そして同時に、力を失い命を落とす場面も数多く目にしてきた。
そのため、唯一生き残ったユリアの力を使うことに躊躇していた。
反発する者も多かったが、ヘレンが団長になったことで、その数は次第に減った。
しかしヘレンが不在の際、兵士たちは皆ユリアの力に頼り、周りに群がった。
ユリアが力を失ったとき、人々は絶望し、彼女を非難した。
幽閉される頃には、誰も彼女に近づくことはなかった。
ヘレンは、何度も王に懇願し、ユリアを外に出そうとしたが許されなかった。
戦争から戻るたび、彼は幽閉されたユリアの部屋を訪れ、「出してやれず、すまない…」と、謝った。
***
ユリアは馬車の窓から外を見た。
間近にアルジール国の王宮が見えてきていた。
ユーハイム国の王宮も大きかったが、比べ物にならないほどの威容であった。
王宮の門の前で馬車が止まると、ユリアは馬車から降りた。
「セルビア、ここまで護衛をしてくれてありがとう」
「とんでもございません」
ユリアはセルビアを見上げ、言葉にできぬ感謝を心に染み込ませた。
「ここからはひとりで行くわ」
「……承知しました。

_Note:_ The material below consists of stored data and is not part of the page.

(* ===== verification/PeerRoutingProps.v ===== *)
(** Theorems on peer routing: the selected peer is the first of the best among those
    that meet the requirements, in the order of the doubles that score them. *)

From Stdlib Require Import String Floats.SpecFloat.
From stdpp Require Import base tactics decidable list gmap strings.
From S2P Require Import Prelude Enums Duration Authority FloatOrder PeerRouting.

(** ** Requirements *)

(** A rank, and 0 for a text that is none of the constants. *)
Definition rank0 (r : option Z) : Z := default 0 r.

(** What the requirements ask of a peer. *)
Record suitable (p : PeerCapability) (reqs : TaskRequirements) : Prop := {
  su_available : pc_Available p = true;
  su_agent : rq_AllowedAgents reqs = [] \/ pc_AgentID p ∈ rq_AllowedAgents reqs;
  su_tools : forall t, t ∈ rq_RequiredTools reqs -> pc_EnabledTools p = [] \/ t ∈ pc_EnabledTools p;
  su_tags : forall t, t ∈ rq_RequiredTags reqs ->
              exists u, u ∈ pc_Tags p /\ ToLower (TrimSpace u) = ToLower (TrimSpace t);
  su_autonomy : rq_MinAutonomy reqs = "" \/ pc_AutonomyMode p = ""
                \/ rank0 (autonomyRank (pc_AutonomyMode p)) <= rank0 (autonomyRank (rq_MinAutonomy reqs));
  su_delegate : rq_NeedsDelegation reqs = true -> pc_CanDelegate p = true;
  su_verify : rq_NeedsVerification reqs = true -> pc_CanVerify p = true;
  su_tokens : 0 < rq_MinTokenBudget reqs -> 0 < pc_MaxTokens p -> rq_MinTokenBudget reqs <= pc_MaxTokens p;
  su_calls : 0 < rq_MinToolCallBudget reqs -> 0 < pc_MaxToolCalls p ->
             rq_MinToolCallBudget reqs <= pc_MaxToolCalls p;
  su_risk : rq_MaxRiskClass reqs = "" \/ pc_RiskClass p = ""
            \/ rank0 (riskRank (pc_RiskClass p)) <= rank0 (riskRank (rq_MaxRiskClass reqs))
}.

Definition rejects (c : check_result) : bool := match c with Reject _ => true | _ => false end.

Lemma no_rejections cs : Nat.eqb (length (rejections cs)) 0 = true <-> Forall (fun c => rejects c = false) cs.
Proof.
  induction cs as [|[] cs IH]; cbn; rewrite ?Forall_cons; [by split|..]; cbn; [by split; intros; destruct_and?| |];
    by rewrite IH; split; [|intros [_ ?]].
Qed.

Lemma HasTool_iff p t : HasTool t p = true <-> pc_EnabledTools p = [] \/ t ∈ pc_EnabledTools p.
Proof.
  unfold HasTool. destruct (pc_EnabledTools p) as [|x l] eqn:E; cbn [length Nat.eqb]; [by split; [left|]|].
  rewrite (existsb_eqb (x :: l) t). split; [by right|by intros [|]].
Qed.

Lemma HasTag_iff p t :
  HasTag t p = true <-> exists u, u ∈ pc_Tags p /\ ToLower (TrimSpace u) = ToLower (TrimSpace t).
Proof.
  unfold HasTag. rewrite existsb_exists. split.
  - intros (u & Hu & E%String.eqb_eq). exists u. by rewrite list_elem_of_In.
  - intros (u & Hu & E). exists u. by rewrite <- list_elem_of_In, String.eqb_eq.
Qed.

Lemma reject_if_false c e : rejects (reject_if c e) = false <-> c = false.
Proof. by destruct c. Qed.

Lemma agent_allowed l a :
  negb (Nat.eqb (length l) 0) && negb (existsb (fun x => x ==? a) l) = false <-> l = [] \/ a ∈ l.
Proof.
  rewrite <- existsb_eqb. destruct l; cbn [length Nat.eqb negb andb]; [by split; [left|]|].
  destruct (existsb _ _); split; intros; try done; [by right|by destruct H].
Qed.

Lemma rank_check (a b : string) (r s : Z) :
  (a !=? "") && (b !=? "") && (r <? s) = false <-> a = "" \/ b = "" \/ s <= r.
Proof.
  destruct (String.eqb_spec a ""), (String.eqb_spec b ""), (Z.ltb_spec r s); cbn;
    (split; [intros; first [done|by left|by right; left|by right; right]
            |intros K; first [done|destruct K as [K|[K|K]]; first [done|lia]]]).
Qed.

Lemma budget_check_ok f r o : rejects (budget_check f r o) = false <-> (0 < r -> 0 < o -> r <= o).
Proof.
  unfold budget_check. rewrite reject_if_false.
  destruct (Z.ltb_spec 0 r), (Z.ltb_spec 0 o), (Z.ltb_spec o r); cbn; split; intros; try done; lia.
Qed.

(** A decision is "eligible" exactly for the peers that meet the requirements. *)
Lemma eligible_iff p reqs : rd_Eligible (evaluatePeer p reqs) = true <-> suitable p reqs.
Proof.
  unfold evaluatePeer. destruct (pc_Available p) eqn:A; cbn [negb]; [|split; [done|intros []; congruence]].
  destruct (negb _ && negb _) eqn:G.
  { split; [done|]. intros [_ H _ _ _ _ _ _ _ _]. apply agent_allowed in H. by rewrite G in H. }
  cbn [rd_Eligible]. rewrite no_rejections. unfold peer_checks.
  rewrite !Forall_app, !Forall_map, !Forall_cons, !Forall_forall. cbn [compose].
  apply agent_allowed in G. rewrite !reject_if_false, !budget_check_ok. unfold risk_check.
  rewrite reject_if_false, rank_check.
  assert (rejects (autonomy_check p reqs) = false <->
          rq_MinAutonomy reqs = "" \/ pc_AutonomyMode p = ""
          \/ rank0 (autonomyRank (pc_AutonomyMode p)) <= rank0 (autonomyRank (rq_MinAutonomy reqs))) as ->.
  { rewrite <- rank_check. unfold autonomy_check, rank0.
    destruct ((rq_MinAutonomy reqs !=? "") && (pc_AutonomyMode p !=? "")); [cbn; by case_if|done]. }
  split.
  - intros (T & K & M & D & V & B & C & R & _). split; try done.
    + intros t Ht. apply HasTool_iff. specialize (T t Ht). unfold tool_check in T. by destruct (HasTool t p).
    + intros t Ht. apply HasTag_iff. specialize (K t Ht). unfold tag_check in K. by destruct (HasTag t p).
    + intros N. rewrite N in D. by destruct (pc_CanDelegate p).
    + intros N. rewrite N in V. by destruct (pc_CanVerify p).
  - intros [_ _ T K M D V B C R]. split_and!; try done.
    + intros t Ht. unfold tool_check. by rewrite (proj2 (HasTool_iff p t)) by auto.
    + intros t Ht. unfold tag_check. by rewrite (proj2 (HasTag_iff p t)) by auto.
    + destruct (rq_NeedsDelegation reqs); [by rewrite D|done].
    + destruct (rq_NeedsVerification reqs); [by rewrite V|done].
    + by intros x Hx%elem_of_nil.
Qed.

(** ** The selection *)

Lemma score_plain p reqs : plain (peer_score p reqs) = true.
Proof.
  assert (forall c a s, plain a = true -> plain s = true -> plain (bonus c a s) = true) as B
    by (intros [] a s Ha Hs; [by apply add_plain|done]).
  unfold peer_score. cbv zeta.
  match goal with |- plain (if _ then add_float64 ?x _ else _) = true => assert (plain x = true) as H end.
  { repeat apply B; try reflexivity. }
  case_match; [|done]. apply add_plain; [done|]. apply mul_plain, normalize_plain. lia.
Qed.

Lemma evaluated_plain p reqs : plain (rd_Score (evaluatePeer p reqs)) = true.
Proof. unfold evaluatePeer. case_if; [done|]. case_if; [done|]. apply score_plain. Qed.

(** The first of the best of a list of decisions. *)
Definition first_best (ds : list RoutingDecision) (best : option RoutingDecision) : Prop :=
  match best with
  | None => forall j d, ds !! j = Some d -> rd_Eligible d = false
  | Some b => exists i, ds !! i = Some b /\ rd_Eligible b = true
      /\ forall j d, ds !! j = Some d -> rd_Eligible d = true ->
           SFltb (rd_Score b) (rd_Score d) = false
           /\ ((j < i)%nat -> SFltb (rd_Score d) (rd_Score b) = true)
  end.

Lemma best_eligible_snoc ds d :
  best_eligible (ds ++ [d])
  = if rd_Eligible d
       && match best_eligible ds with None => true | Some b => SFltb (rd_Score b) (rd_Score d) end
    then Some d else best_eligible ds.
Proof. unfold best_eligible. by rewrite fold_left_app. Qed.

Lemma lookup_snoc {A} (l : list A) x i y :
  (l ++ [x]) !! i = Some y <-> l !! i = Some y \/ i = length l /\ y = x.
Proof.
  rewrite lookup_app_Some. split.
  - intros [?|[Hi H]]; [by left|right]. apply list_lookup_singleton_Some in H as [? ->]. split; [lia|done].
  - intros [?|[-> ->]]; [by left|right]. by rewrite Nat.sub_diag.
Qed.

Lemma best_eligible_first ds :
  Forall (fun d => plain (rd_Score d) = true) ds -> first_best ds (best_eligible ds).
Proof.
  induction ds as [|d ds IH] using rev_ind; [by intros _ j d Hd; rewrite lookup_nil in Hd|].
  intros [Hp Hd]%Forall_app. specialize (IH Hp). apply Forall_cons in Hd as [Hd _].
  rewrite best_eligible_snoc. destruct (rd_Eligible d) eqn:E; cbn [andb].
  2:{ destruct (best_eligible ds) as [b|]; cbn in *.
      - destruct IH as (i & Hi & Eb & Hb). exists i. split_and!; [apply lookup_snoc; by left|done|].
        intros j x [Hx|[_ ->]]%lookup_snoc Ex; [by eapply Hb|congruence].
      - intros j x [Hx|[_ ->]]%lookup_snoc; [by eapply IH|done]. }
  destruct (best_eligible ds) as [b|]; cbn in IH.
  - destruct IH as (i & Hi & Eb & Hb). destruct (SFltb (rd_Score b) (rd_Score d)) eqn:L.
    + exists (length ds). split_and!; [apply lookup_snoc; by right|done|].
      intros j x [Hx|[-> ->]]%lookup_snoc Ex; [|split; [apply SFltb_irrefl|lia]].
      destruct (Hb j x Hx Ex) as [Hn _].
      assert (SFltb (rd_Score x) (rd_Score d) = true) as Hlt.
      { eapply SFltb_weak; [apply plain_not_nan|done|done].
        rewrite Forall_forall in Hp. by eapply Hp, list_elem_of_lookup_2. }
      split; [|done]. destruct (SFltb (rd_Score d) (rd_Score x)) eqn:G; [|done].
      pose proof (SFltb_trans _ _ _ Hlt G) as F. by rewrite SFltb_irrefl in F.
    + exists i. split_and!; [apply lookup_snoc; by left|done|].
      intros j x [Hx|[-> ->]]%lookup_snoc Ex; [by eapply Hb|]. split; [done|].
      apply lookup_lt_Some in Hi. lia.
  - exists (length ds). split_and!; [apply lookup_snoc; by right|done|].
    intros j x [Hx|[-> ->]]%lookup_snoc Ex; [by rewrite (IH j x Hx) in Ex|split; [apply SFltb_irrefl|lia]].
Qed.

(** Routing selects the first of the best: the selected decision is that of a peer that
    meets every requirement, no such peer scores higher, and those listed before it
    score strictly lower; nothing is selected exactly when no peer meets the
    requirements. *)
Theorem routing_selects_first_of_best peers reqs :
  match rr_Selected (RoutePeers peers reqs) with
  | None => forall j q, peers !! j = Some q -> ~ suitable q reqs
  | Some d => exists i p, peers !! i = Some p /\ d = evaluatePeer p reqs /\ suitable p reqs
      /\ forall j q, peers !! j = Some q -> suitable q reqs ->
           SFltb (rd_Score d) (peer_score q reqs) = false
           /\ ((j < i)%nat -> SFltb (peer_score q reqs) (rd_Score d) = true)
  end.
Proof.
  unfold RoutePeers. cbn [rr_Selected].
  pose proof (best_eligible_first (map (fun peer => evaluatePeer peer reqs) peers)) as H.
  unfold first_best in H.
  assert (forall j q, peers !! j = Some q ->
            map (fun peer => evaluatePeer peer reqs) peers !! j = Some (evaluatePeer q reqs)) as M
    by (intros j q Hq; rewrite list_lookup_fmap, Hq; done).
  assert (forall q, suitable q reqs -> rd_Score (evaluatePeer q reqs) = peer_score q reqs) as S.
  { intros q [A G _ _ _ _ _ _ _ _]. unfold evaluatePeer. rewrite A.
    apply agent_allowed in G. by rewrite G. }
  destruct (best_eligible _) as [d|].
  - destruct H as (i & Hi & Ed & Hb); [apply Forall_map, Forall_forall; intros; apply evaluated_plain|].
    apply list_lookup_fmap_Some in Hi as (p & -> & Hp).
    exists i, p. split_and!; [done|done|by apply eligible_iff|].
    intros j q Hq Sq. rewrite <- (S q Sq). apply Hb; [by apply M|by apply eligible_iff].
  - intros j q Hq Sq%eligible_iff. rewrite (H) with (j := j) in Sq; [done| |by apply M].
    apply Forall_map, Forall_forall. intros; apply evaluated_plain.
Qed.

(** ** Examples *)

Definition peer (id mode risk : string) (delegate : bool) : PeerCapability :=
  mkPeerCapability id "" "" "" [] mode delegate false 0 0 risk ["Reviewer "] true None.
Definition needs (mode risk : string) (tags : list string) : TaskRequirements :=
  mkTaskRequirements [] tags mode false false 0 0 risk [].

Example first_of_equals_is_selected :
  option_map rd_AgentID (rr_Selected (RoutePeers
    [peer "a" AutonomySupervised "" true; peer "b" AutonomyFull "" false; peer "c" AutonomyFull "" true;
     peer "d" AutonomyFull "" true] (needs AutonomyFull "" ["reviewer"]))) = Some "c".
Proof. vm_compute. reflexivity. Qed.

(** Elsewhere a mode or risk that is none of the constants counts as the strictest;
    here the missing key reads as 0, the most permissive mode and the lowest risk. *)
Example unknown_modes_and_risks_pass :
  map (fun p => rd_Eligible (evaluatePeer p (needs AutonomyFull RiskClassLow [])))
    [peer "a" AutonomySupervised RiskClassLow true; peer "b" "Supervised" RiskClassLow true;
     peer "c" AutonomyFull RiskClassCritical true; peer "d" AutonomyFull "CRITICAL" true]
  = [false; true; false; true].
Proof. vm_compute. reflexivity. Qed.


(** The score is documented to lie between 0 and 1. *)
Example score_exceeds_one :
  SFltb (float64_of_int 1) (rd_Score (evaluatePeer (peer "a" "" "" true) (needs "" "" []))) = true.
Proof. vm_compute. reflexivity. Qed.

どうぞお身体にお気をつけください」
二人が最後の言葉を交わすと、セルビアは深く一礼し、馬車に戻って帰路についた。
ユリアは御者とセルビアの乗る馬車が見えなくなるまで、その姿を見送った。
――ここから先は、誰も守ってはくれない。
間近にそびえ立つアルジール国の王宮を見上げ、ユリアは小さく息を呑んだ。